Stored items:
Lemma staged_create n i0 s0 s c r c' s' :
  staged s0 s i0 None -> (forall i, tree s !! tempPath p i = tree s0 !! tempPath p i) ->
  createTemp_go outside n i0 p c s = (r, c', s') ->
  c' = c /\
  match r with
  | Ok tmp => exists i, tmp = tempPath p i /\ exists m, staged s0 s' i (Some ([], m))
  | Err _ => (forall i, staged s0 s' i None) /\ (faults s0 = [] -> forall i, (i0 <= i < i0 + n)%nat -> tree s !! tempPath p i <> None)
  end.
Proof.
  revert i0 s. induction n as [|n IH]; intros i0 s Hg Hsame H; cbn [createTemp_go] in H.
  - unfold throw in H. simplify_eq. split; [done|]. split; [|lia]. intros i.
    destruct Hg. split; try done. intros x Hx.
    destruct (decide (x = tempPath p i0)) as [->|]; [left; by rewrite Hsame|auto].
  - apply bind_attempt in H as (r0 & c1 & s1 & E & H). pose proof E as E0. apply os_OpenExcl_inv in E as (-> & E).
    pose proof Hg as [Hk Hq Hp Hd Ho _]. destruct r0 as [u|e].
    + unfold mret, M_ret in H. simplify_eq. split; [done|]. exists i0. split; [done|]. exists (clock s).
      destruct E as [(Et & Ek & Eq) HA].
      assert (HN : tree s !! tempPath p i0 = None).
      { destruct (tree s !! tempPath p i0) as [e|] eqn:HE; [|done].
        by rewrite (resolve_present outside _ false _ e) in HA. }
      rewrite tempPath_eq in *. split; rewrite ?tempPath_eq, ?Et.
      * congruence.
      * auto.
      * apply parents_insert; [done|done|]. by rewrite HN.
      * rewrite lookup_insert_ne; [done|]. intros E. symmetry in E. by apply app_self_nil in E.
      * intros x Hx. rewrite lookup_insert_ne by done. by apply Ho.
      * split; [apply lookup_insert_eq|]. by rewrite <- tempPath_eq, <- Hsame, tempPath_eq.
    + destruct E as [He Hfail]. pose proof He as (Et & _). apply (staged_evolves s0 s i0 None s1) in Hg as Hg1; [|done].
      assert (Hbusy : faults s0 = [] -> tree s !! tempPath p i0 <> None).
      { intros Hf HN. destruct Hfail as [[Hn _]|HA]; [by apply Hn, Hq|]. apply HA. rewrite tempPath_eq in *.
        by apply resolve_child. }
      assert (Hany : forall i, staged s0 s1 i None).
      { intros i. destruct Hg1. split; try done. 2:{ rewrite Et. apply Hsame. }
        intros x Hx. destruct (decide (x = tempPath p i0)) as [->|]; [left; rewrite Et; apply Hsame|auto]. }
      destruct (errIs e ErrExist) eqn:Ex.
      * apply IH in H as (-> & H); [|apply Hany|intros; rewrite Et; apply Hsame]. split; [done|].
        destruct r; [done|]. destruct H as [? Hb]. split; [done|]. intros Hf i Hi.
        destruct (decide (i = i0)) as [->|]; [by apply Hbusy|]. rewrite <- Et. apply Hb; [done|lia].
      * unfold throw in H. simplify_eq. split; [done|]. split; [done|]. intros Hf. exfalso. specialize (Hbusy Hf).
        unfold os_OpenExcl, syscall, popFault in E0. munfold. rewrite (Hq Hf) in E0. unfold get in E0.
        destruct (tree s !! tempPath p i0) as [x|] eqn:HE; [|done].
        rewrite (resolve_present outside (tree s) false _ x Hp HE) in E0; [|by intros]. unfold throw in E0. simplify_eq.
Qed.

(** What a publish may leave, whatever its outcome: missing directories of its
    path made, one temp file where there was none, and its own path. *)
Record settled (s0 s : FS) (i : nat) : Prop := {
  sd_clock : clock s = clock s0;
  sd_quiet : faults s0 = [] -> faults s = [];
  sd_parents : parents (tree s);
  sd_other : forall x, x <> p -> x <> tempPath p i -> tree s !! x = tree s0 !! x \/
    (tree s0 !! x = None /\ tree s !! x = Some Directory /\ exists k, dir = x ++ k);
  sd_temp : tree s !! tempPath p i = tree s0 !! tempPath p i \/
    (tree s0 !! tempPath p i = None /\ exists data m, tree s !! tempPath p i = Some (File data m));
}.

Lemma staged_settled s0 s i content : staged s0 s i content -> settled s0 s i.
Proof. intros []. split; auto. destruct content as [[data m]|]; [right|by left]. destruct sg_temp0. eauto. Qed.

Definition destination (t : gmap path entry) : Prop := t !! p = None \/ exists data m, t !! p = Some (File data m).

Section Run.
Context (s : FS).
Hypotheses (Hpar : parents (tree s)) (Hclear : clear (tree s) p) (Hdest : destination (tree s)).

Lemma mkdir_staged c r c' s1 :
  os_MkdirAll outside dir c s = (r, c', s1) ->
  c' = c /\ settled s s1 0 /\ tree s1 !! p = tree s !! p /\
  (r = Ok tt -> forall i, staged s s1 i None) /\ (faults s = [] -> r = Ok tt).
Proof.
  intros H. apply mkdirFrom_inv in H as (-> & [Hk Hq Hp Ht] & Hok & Hqu); try done; cycle 1.
  - by eapply clear_prefix.
  - by left.
  - by apply (Hclear dir [leaf]).
  - assert (Hsame : forall n, tree s1 !! (dir ++ [n]) = tree s !! (dir ++ [n])).
    { intros n. destruct (Ht (dir ++ [n])) as [?|(_ & _ & k1 & k2 & E & E')]; [done|]. simpl in E'. subst.
      rewrite <- app_assoc in E. apply app_self_nil in E. by destruct k2. }
    assert (Hst : forall i x, x <> tempPath p i -> tree s1 !! x = tree s !! x \/
      (tree s !! x = None /\ tree s1 !! x = Some Directory /\ exists k, dir = x ++ k)).
    { intros _ x _. destruct (Ht x) as [?|(? & ? & k1 & k2 & -> & ->)]; [by left|right]. split_and!; eauto. }
    split_and!; try done.
    + split; try done; [|left; rewrite tempPath_eq; apply Hsame]. intros x _ Hx. by apply (Hst 0%nat).
    + intros Hr i. split; try done; [by apply Hok|by apply Hst|]. rewrite tempPath_eq. apply Hsame.
Qed.

(** The rename: the whole content appears at the path, or nothing changes. *)
Lemma staged_rename s1 i data m c r c' s' :
  staged s s1 i (Some (data, m)) -> os_Rename outside (tempPath p i) p c s1 = (r, c', s') ->
  c' = c /\ (faults s = [] -> r = Ok tt) /\
  match r with
  | Ok _ => settled s s' i /\ tree s' !! p = Some (File data m)
  | Err _ => staged s s' i (Some (data, m))
  end.
Proof.
  intros Hg H. pose proof Hg as [Hk Hq Hp Hd Ho [Ht Ht0]]. pose proof (staged_path _ _ _ _ Hg) as Hpath.
  assert (HR : resolve outside (tree s1) false p = Absent \/ exists d0 m0, resolve outside (tree s1) false p = Found (File d0 m0)).
  { destruct Hdest as [HN|(d0 & m0 & HN)]; rewrite <- Hpath in HN.
    - left. by apply resolve_child.
    - right. exists d0, m0. by apply resolve_present. }
  apply (os_Rename_inv outside _ _ (File data m)) in H as (-> & H); [|done]. split; [done|].
  destruct r as [[]|e].
  - destruct H as (Et & Ek & Eq). split; [done|]. split; [|rewrite Et; apply lookup_insert_eq]. split; rewrite ?Et.
    + congruence.
    + auto.
    + apply parents_insert; [apply parents_delete; [done|by rewrite Ht]| |].
      * rewrite lookup_delete_ne; [done|]. rewrite tempPath_eq. intros E. symmetry in E. by apply app_self_nil in E.
      * rewrite lookup_delete. case_decide; [done|]. rewrite Hpath. by destruct Hdest as [-> |(? & ? & ->)].
    + intros x Hx Hx'. rewrite lookup_insert_ne, lookup_delete_ne by done. by apply Ho.
    + left. rewrite lookup_insert_ne, lookup_delete_eq by (intros E; symmetry in E; by apply tempPath_ne in E). done.
  - destruct H as [He Hb]. split; [|by eapply staged_evolves]. intros Hf. exfalso.
    destruct Hb as [Hb|Hb]; [by apply Hb, Hq|]. destruct HR as [HR|(? & ? & HR)]; rewrite HR in Hb; naive_solver.
Qed.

> [BRIEF] What you return should be exactly the lines above, starting at the one with "(tree s0 !! tempPath" and ending at the one with "Lemma staged_settled s0", and nothing else.

> [WRITTEN REPLY]
    (tree s0 !! tempPath p i = None /\ exists data m, tree s !! tempPath p i = Some (File data m));
}.

Lemma staged_settled s0 s i content : staged s0 s i content -> settled s0 s i.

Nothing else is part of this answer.